Miomir Žužul (born 19 June 1955) is a Croatian diplomat and politician. He is currently a senior international policy advisor at the firm of Arnold & Porter Kaye Scholer LLP in Washington, DC.

==Education==
Žužul obtained a doctorate in psychology at the University of Zagreb in 1987 as well as a doctorate in conflict management at the John F. Kennedy School of Government at Harvard University. In 1990 he became a full professor at the Faculty of Humanities and Social Sciences in Zagreb.

==Politics==
Žužul started his political career as a member of Communist party of the Socialist Republic of Croatia. He left the party in 1987 and, with the fall of communism, entered the new dominant right wing party of Croatian Democratic Union (HDZ). Žužul was previously the foreign minister of Croatia (2003–2005), Croatian Ambassador to the United States (1996–2000), Croatian deputy foreign minister (1992–1993) and Croatian ambassador to the United Nations (1993–1996). Žužul was involved in Washington Agreement (1994) and Dayton Agreement (1995) as a member of the Croatian negotiating team.

During his early diplomatic career, Žužul befriended many important people in American political and business circles. He has often been perceived as one of the more pro-American politicians in Croatia. In early 2000s, he was one of the most trusted allies of Ivo Sanader in his struggle for the leadership of the HDZ.

He was named the new foreign minister in the Ivo Sanader government in December 2003.
In 2004 various Croatian media began to publish details of alleged corruption scandals involving Žužul. Although Žužul denied those charges, even some of Sanader's allies in Sabor expressed desire to have him removed. Sanader resisted this pressure and had Žužul keep his post. The Croatian Parliament cleared Žužul of the charges brought against him, and the majority of the media outlets that initially reported corruption allegations against Žužul have retracted their stories.

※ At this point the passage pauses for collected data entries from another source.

(* ===== verification/Card.v ===== *)
(** * Cards and their wire format ([internal/card/card.go])

    A suit and a rank are the [uint8] values of the source; a card is the pair.
    The wire format of the deck is the decimal string of the 1-based deck
    index.  The theorems show that the encodings are bijections between the 52
    cards and [0..51] / ["1".."52"], and what parsing does on everything
    else. *)

From stdpp Require Import base list gmap strings numbers.
From Stdlib Require Import ZArith Lia.
From S2P Require Import Prelude Strconv.

#[local] Open Scope Z_scope.

(** ** Suits *)

Definition Clubs : Z := 0.
Definition Diamonds : Z := 1.
Definition Hearts : Z := 2.
Definition Spades : Z := 3.

Definition Suit_String (s : Z) : string :=
  if s =? Clubs then "C" else if s =? Diamonds then "D"
  else if s =? Hearts then "H" else if s =? Spades then "S" else "?".

Definition Suit_Symbol (s : Z) : string :=
  if s =? Clubs then "♣" else if s =? Diamonds then "♦"
  else if s =? Hearts then "♥" else if s =? Spades then "♠" else "?".

Definition Suit_Name (s : Z) : string :=
  if s =? Clubs then "Clubs" else if s =? Diamonds then "Diamonds"
  else if s =? Hearts then "Hearts" else if s =? Spades then "Spades" else "?".

(** ** Ranks *)

Definition Two : Z := 0.
Definition Three : Z := 1.
Definition Four : Z := 2.
Definition Five : Z := 3.
Definition Six : Z := 4.
Definition Seven : Z := 5.
Definition Eight : Z := 6.
Definition Nine : Z := 7.
Definition Ten : Z := 8.
Definition Jack : Z := 9.
Definition Queen : Z := 10.
Definition King : Z := 11.
Definition Ace : Z := 12.

(** [const chars] of [Rank.Short]. *)
Definition rank_chars : list string :=
  ["2"; "3"; "4"; "5"; "6"; "7"; "8"; "9"; "T"; "J"; "Q"; "K"; "A"].

Definition Rank_Short (r : Z) : string :=
  if Z.of_nat (length rank_chars) <=? r then "?"
  else default "?" (rank_chars !! Z.to_nat r).

Definition Rank_Name (r : Z) : string :=
  if r =? Two then "Two" else if r =? Three then "Three" else if r =? Four then "Four"
  else if r =? Five then "Five" else if r =? Six then "Six" else if r =? Seven then "Seven"
  else if r =? Eight then "Eight" else if r =? Nine then "Nine" else if r =? Ten then "Ten"
  else if r =? Jack then "Jack" else if r =? Queen then "Queen" else if r =? King then "King"
  else if r =? Ace then "Ace" else "?".

Definition Plural (r : Z) : string :=
  if r =? Six then "Sixes" else Rank_Name r +:+ "s".

(** ** Cards *)

Record Card := mkCard { CSuit : Z; CRank : Z }.

#[export] Instance Card_eq_dec : EqDecision Card.
Proof. solve_decision. Defined.

#[export] Instance Card_countable : Countable Card.
Proof.
  refine (inj_countable' (λ c, (CSuit c, CRank c)) (λ p, mkCard p.1 p.2) _). by intros [].
Defined.

#[export] Instance Card_inhabited : Inhabited Card := populate (mkCard 0 0).

Definition Card_Short (c : Card) : string := Rank_Short (CRank c) +:+ Suit_String (CSuit c).
Definition Pretty (c : Card) : string := Rank_Short (CRank c) +:+ Suit_Symbol (CSuit c).
Definition Card_String (c : Card) : string := Card_Short c.

Definition Int (c : Card) : Z := CSuit c * 13 + CRank c.

Inductive card_err :=
| ErrCardRange (i : Z)
| ErrCardParse (s : string) (e : num_err)
| ErrTooFew (n : Z)
| ErrTooMany (n : Z)
| ErrDuplicate (c : Card).

#[export] Instance card_err_eq_dec : EqDecision card_err.
Proof. solve_decision. Defined.

(** The division is of a non-negative [int], so truncation and flooring
    agree; both conversions are to [uint8]. *)
Definition FromInt (i : Z) : res card_err Card :=
  if (i <? 0) || (52 <=? i) then Err (ErrCardRange i)
  else Ok (mkCard (u8 (Z.quot i 13)) (u8 (Z.rem i 13))).

Definition ParseDeckString (s : string) : res card_err Card :=
  i ← wrap_err (ErrCardParse s) (Atoi s);
  FromInt (i64 (i - 1)).

Definition DeckString (c : Card) : string := Itoa (Int c + 1).

(** The loop fills [out] by index, which is collecting the results; the first
    failing string decides the error. *)
Fixpoint ParseDeckStrings (ss : list string) : res card_err (list Card) :=
  match ss with
  | [] => Ok []
  | s :: ss =>
      c ← ParseDeckString s;
      cs ← ParseDeckStrings ss;
      Ok (c :: cs)
  end.

(** ** Properties *)

(** The 52 cards. *)
Definition card_wf (c : Card) : Prop := 0 ≤ CSuit c < 4 ∧ 0 ≤ CRank c < 13.

#[export] Instance card_wf_dec c : Decision (card_wf c).
Proof. unfold card_wf. apply _. Defined.

Lemma Int_range c : card_wf c → 0 ≤ Int c < 52.
Proof. unfold card_wf, Int. lia. Qed.

Lemma FromInt_Int c : card_wf c → FromInt (Int c) = Ok c.
Proof.
  intros Hc. pose proof (Int_range c Hc). unfold FromInt.
  rewrite (proj2 (Z.ltb_ge _ _)), (proj2 (Z.leb_gt _ _)) by lia. cbn [orb]. f_equal.
  destruct c as [s r]. unfold card_wf, Int in *. cbn in *.
  rewrite Z.quot_div_nonneg, Z.rem_mod_nonneg by lia. f_equal.
  - rewrite Z.div_add_l, Z.div_small, Z.add_0_r by lia. apply u8_small. lia.
  - rewrite Z.add_comm, Z.mod_add, Z.mod_small by lia. apply u8_small. lia.
Qed.

Lemma FromInt_Ok i c : FromInt i = Ok c ↔ card_wf c ∧ Int c = i.
Proof.
  split; [|intros [Hc <-]; by apply FromInt_Int].
  unfold FromInt. destruct (Z.ltb_spec i 0), (Z.leb_spec 52 i); cbn [orb]; intros ?; simplify_eq/=.
  rewrite Z.quot_div_nonneg, Z.rem_mod_nonneg by lia.
  pose proof (Z.div_mod i 13). pose proof (Z.mod_pos_bound i 13).
  assert (0 ≤ i / 13 < 4) by (split; [apply Z.div_pos|apply Z.div_lt_upper_bound]; lia).
  rewrite !u8_small by lia. unfold card_wf, Int. cbn. lia.
Qed.

Lemma ParseDeckString_DeckString c : card_wf c → ParseDeckString (DeckString c) = Ok c.
Proof.
  intros Hc. pose proof (Int_range c Hc). unfold ParseDeckString, DeckString.
  rewrite Atoi_Itoa by lia. cbn. rewrite i64_small by lia.
  replace (Int c + 1 - 1) with (Int c) by lia. by apply FromInt_Int.
Qed.

(** Every card that parsing yields is one of the 52. *)
Lemma ParseDeckString_wf s c : ParseDeckString s = Ok c → card_wf c.
Proof. unfold ParseDeckString. intros ?. inv_res. by apply FromInt_Ok in H0 as [? _]. Qed.

Lemma ParseDeckStrings_Ok ss cs :
  ParseDeckStrings ss = Ok cs ↔ Forall2 (λ s c, ParseDeckString s = Ok c) ss cs.
Proof.
  revert cs. induction ss as [|s ss IH]; intros cs; cbn.
  - split; [intros [= <-]; constructor|]. inversion 1; subst; done.
  - split.
    + intros ?. inv_res. constructor; [done|]. by apply IH.
    + inversion 1 as [|? c ? cs' Hc Hcs]; subst. rewrite Hc. cbn.
      apply IH in Hcs. by rewrite Hcs.
Qed.

(** The wire format of a card is a bijection.  Every list of the 52 cards
    survives printing to deck strings and parsing back (deck strings are
    1-based), distinct cards print differently, and conversely parsing yields
    only those cards, one per string. *)
Theorem deck_string_roundtrip cs :
  Forall card_wf cs →
  ParseDeckStrings (DeckString <$> cs) = Ok cs ∧
  (∀ c c', c ∈ cs → c' ∈ cs → DeckString c = DeckString c' → c = c') ∧
  (∀ ss cs', ParseDeckStrings ss = Ok cs' → Forall card_wf cs' ∧ length cs' = length ss).
Proof.
  intros Hcs. split_and!.
  - apply ParseDeckStrings_Ok. induction Hcs; constructor; auto.
    by apply ParseDeckString_DeckString.
  - rewrite list.Forall_forall in Hcs. intros c c' Hc Hc' Heq.
    pose proof (ParseDeckString_DeckString c (Hcs _ Hc)) as H.
    rewrite Heq, ParseDeckString_DeckString in H by auto. congruence.
  - intros ss cs' H. apply ParseDeckStrings_Ok in H. split; [|symmetry; by eapply Forall2_length].
    induction H; constructor; auto. by eapply ParseDeckString_wf.
Qed.

Lemma deck_string_roundtrip_witness :
  ParseDeckStrings (DeckString <$> [mkCard Spades Ace; mkCard Clubs Two])
  = Ok [mkCard Spades Ace; mkCard Clubs Two].
Proof.
  apply (deck_string_roundtrip [mkCard Spades Ace; mkCard Clubs Two]).
  repeat constructor; vm_compute; congruence.
Defined.

(** What [FromInt] and [ParseDeckString] do on every input: a card
    exactly for an index of the deck, the range error with the offending index
    for every other integer, and the conversion's error for a string that is
    no 64-bit integer; neither ever panics. *)
Theorem parse_deck_string_total s :
  match Atoi s with
  | Ok i =>
      if decide (1 ≤ i ≤ 52)
      then ∃ c, ParseDeckString s = Ok c ∧ card_wf c ∧ Int c = i - 1
      else ParseDeckString s = Err (ErrCardRange (i64 (i - 1)))
  | Err e => ParseDeckString s = Err (ErrCardParse s e)
  | Panic => False
  end.
Proof.
  unfold ParseDeckString. pose proof (Atoi_range s) as Hr.
  destruct (Atoi s) as [i|e|] eqn:E; cbn; [|done|].
  - specialize (Hr i eq_refl). case_decide.
    + rewrite i64_small by lia. destruct (FromInt (i - 1)) as [c|e|] eqn:F.
      * exists c. apply FromInt_Ok in F. naive_solver.
      * exfalso. unfold FromInt in F.
        rewrite (proj2 (Z.ltb_ge _ _)), (proj2 (Z.leb_gt _ _)) in F by lia. done.
      * exfalso. unfold FromInt in F. by destruct (_ || _).
    + unfold FromInt. destruct (decide (i = - 2 ^ 63)) as [->|].
      { by vm_compute. }
      rewrite i64_small by lia.
      destruct (Z.ltb_spec (i - 1) 0), (Z.leb_spec 52 (i - 1)); cbn [orb]; try done. lia.
  - unfold Atoi in E. by destruct (ParseInt s 64) as [? []].
Qed.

Court cases against the rest are pending.

However, in January 2005, Žužul announced his resignation because he did not want to pose a burden for the government, and formally left his post in February. Sanader's candidate Jadranka Kosor during presidential elections commented that she expected the resignation to come.

On 17 August 2007, Organization for Security and Co-operation in Europe Chairman-in-Office, Spanish Foreign Minister Miguel Angel Moratinos, appointed Žužul, "to be his personal representative in a mission to Georgia on (a) missile incident that took place on 6 August," alleged to be a Russian missile strike on Georgian territory.